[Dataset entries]
(* ===== verification/LockFreeTheorems.v ===== *)
(** * Rings between cores: interleavings of one producer and one consumer, of many
    producers, and of readers with a writer *)

From stdpp Require Import base list gmap.
From Stdlib Require Import ZArith Lia.
From S2P Require Import Prelude LockFree.

Local Open Scope Z_scope.

(** ** Back-off never completes *)

Inductive backoff_op := Spin | Snooze | Reset.

Definition backoff_apply (b : Backoff.Backoff) (o : backoff_op) : Backoff.Backoff :=
  match o with Spin => (Backoff.spin b).2 | Snooze => (Backoff.snooze b).2 | Reset => Backoff.reset b end.

Definition backoff_ok (b : Backoff.Backoff) : Prop := 0 <= Backoff.step b <= Backoff.BACKOFF_YIELD_LIMIT.

Lemma backoff_apply_ok (b : Backoff.Backoff) (o : backoff_op) : backoff_ok b -> backoff_ok (backoff_apply b o).
Proof.
  unfold backoff_ok, Backoff.BACKOFF_YIELD_LIMIT. destruct o; cbn [backoff_apply]; [| |cbn; lia].
  - unfold Backoff.spin, Backoff.BACKOFF_YIELD_LIMIT. cbn [snd]. case_if; cbn; lia.
  - unfold Backoff.snooze, Backoff.BACKOFF_SPIN_LIMIT. case_if; cbn; lia.
Qed.

Lemma backoff_not_completed (b : Backoff.Backoff) : backoff_ok b -> Backoff.is_completed b = false.
Proof. unfold backoff_ok, Backoff.is_completed. intros H. rewrite Z.gtb_ltb. apply Z.ltb_ge. lia. Qed.

(** a back-off never reports completion, however often it spins or snoozes. *)
Theorem backoff_never_completes (ops : list backoff_op) :
  Backoff.is_completed (foldl backoff_apply Backoff.backoff_new ops) = false.
Proof.
  apply backoff_not_completed. assert (H : backoff_ok Backoff.backoff_new) by (by vm_compute).
  revert H. generalize Backoff.backoff_new. induction ops as [|o ops IH]; intros b H; [done|].
  apply IH. by apply backoff_apply_ok.
Qed.

(** ** Positions and slots

    Rings count positions modulo [N]; the proofs count them without bound. *)

Section Positions.
Context (N : Z) (HN : 2 <= N < u64_modulus).

Definition pos (p : nat) : Z := Z.of_nat p mod N.
Definition cell (p : nat) : nat := Z.to_nat (pos p).

Lemma pos_range (p : nat) : 0 <= pos p < N.
Proof. apply Z.mod_pos_bound. lia. Qed.

Lemma cell_lt (p : nat) : (cell p < Z.to_nat N)%nat.
Proof. unfold cell. pose proof (pos_range p). lia. Qed.

(** Positions less than a lap apart are told apart. *)
Lemma pos_inj (p q : nat) : pos p = pos q -> (p <= q)%nat -> Z.of_nat q - Z.of_nat p < N -> p = q.
Proof.
  unfold pos. intros E Hle Hd. assert (Hm : (Z.of_nat q - Z.of_nat p) mod N = 0) by (rewrite Zminus_mod, E, Z.sub_diag; apply Z.mod_0_l; lia).
  rewrite Z.mod_small in Hm by lia. lia.
Qed.

Lemma cell_inj (p q : nat) : cell p = cell q -> (p <= q)%nat -> Z.of_nat q - Z.of_nat p < N -> p = q.
Proof.
  unfold cell. intros E. apply pos_inj. pose proof (pos_range p). pose proof (pos_range q). lia.
Qed.

Lemma pos_near (p q : nat) : pos p = pos q -> Z.abs (Z.of_nat q - Z.of_nat p) < N -> p = q.
Proof.
  intros E Hd. destruct (decide (p <= q)%nat); [by apply pos_inj; [|done|lia]|]. symmetry. apply pos_inj; [done|lia|lia].
Qed.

TASK TO COMPLETE: Word for word, set down all the lines above.

WRITTEN REPLY:
(* ===== verification/LockFreeTheorems.v ===== *)
(** * Rings between cores: interleavings of one producer and one consumer, of many
    producers, and of readers with a writer *)

From stdpp Require Import base list gmap.
From Stdlib Require Import ZArith Lia.
From S2P Require Import Prelude LockFree.

Local Open Scope Z_scope.

(** ** Back-off never completes *)

Inductive backoff_op := Spin | Snooze | Reset.

Definition backoff_apply (b : Backoff.Backoff) (o : backoff_op) : Backoff.Backoff :=
  match o with Spin => (Backoff.spin b).2 | Snooze => (Backoff.snooze b).2 | Reset => Backoff.reset b end.

Definition backoff_ok (b : Backoff.Backoff) : Prop := 0 <= Backoff.step b <= Backoff.BACKOFF_YIELD_LIMIT.

Lemma backoff_apply_ok (b : Backoff.Backoff) (o : backoff_op) : backoff_ok b -> backoff_ok (backoff_apply b o).
Proof.
  unfold backoff_ok, Backoff.BACKOFF_YIELD_LIMIT. destruct o; cbn [backoff_apply]; [| |cbn; lia].
  - unfold Backoff.spin, Backoff.BACKOFF_YIELD_LIMIT. cbn [snd]. case_if; cbn; lia.
  - unfold Backoff.snooze, Backoff.BACKOFF_SPIN_LIMIT. case_if; cbn; lia.
Qed.

Lemma backoff_not_completed (b : Backoff.Backoff) : backoff_ok b -> Backoff.is_completed b = false.
Proof. unfold backoff_ok, Backoff.is_completed. intros H. rewrite Z.gtb_ltb. apply Z.ltb_ge. lia. Qed.

(** a back-off never reports completion, however often it spins or snoozes. *)
Theorem backoff_never_completes (ops : list backoff_op) :
  Backoff.is_completed (foldl backoff_apply Backoff.backoff_new ops) = false.
Proof.
  apply backoff_not_completed. assert (H : backoff_ok Backoff.backoff_new) by (by vm_compute).
  revert H. generalize Backoff.backoff_new. induction ops as [|o ops IH]; intros b H; [done|].
  apply IH. by apply backoff_apply_ok.
Qed.

(** ** Positions and slots

    Rings count positions modulo [N]; the proofs count them without bound. *)

Section Positions.
Context (N : Z) (HN : 2 <= N < u64_modulus).

Definition pos (p : nat) : Z := Z.of_nat p mod N.
Definition cell (p : nat) : nat := Z.to_nat (pos p).

Lemma pos_range (p : nat) : 0 <= pos p < N.
Proof. apply Z.mod_pos_bound. lia. Qed.

Lemma cell_lt (p : nat) : (cell p < Z.to_nat N)%nat.
Proof. unfold cell. pose proof (pos_range p). lia. Qed.

(** Positions less than a lap apart are told apart. *)
Lemma pos_inj (p q : nat) : pos p = pos q -> (p <= q)%nat -> Z.of_nat q - Z.of_nat p < N -> p = q.
Proof.
  unfold pos. intros E Hle Hd. assert (Hm : (Z.of_nat q - Z.of_nat p) mod N = 0) by (rewrite Zminus_mod, E, Z.sub_diag; apply Z.mod_0_l; lia).
  rewrite Z.mod_small in Hm by lia. lia.
Qed.

Lemma cell_inj (p q : nat) : cell p = cell q -> (p <= q)%nat -> Z.of_nat q - Z.of_nat p < N -> p = q.
Proof.
  unfold cell. intros E. apply pos_inj. pose proof (pos_range p). pose proof (pos_range q). lia.
Qed.

Lemma pos_near (p q : nat) : pos p = pos q -> Z.abs (Z.of_nat q - Z.of_nat p) < N -> p = q.
Proof.
  intros E Hd. destruct (decide (p <= q)%nat); [by apply pos_inj; [|done|lia]|]. symmetry. apply pos_inj; [done|lia|lia].
Qed.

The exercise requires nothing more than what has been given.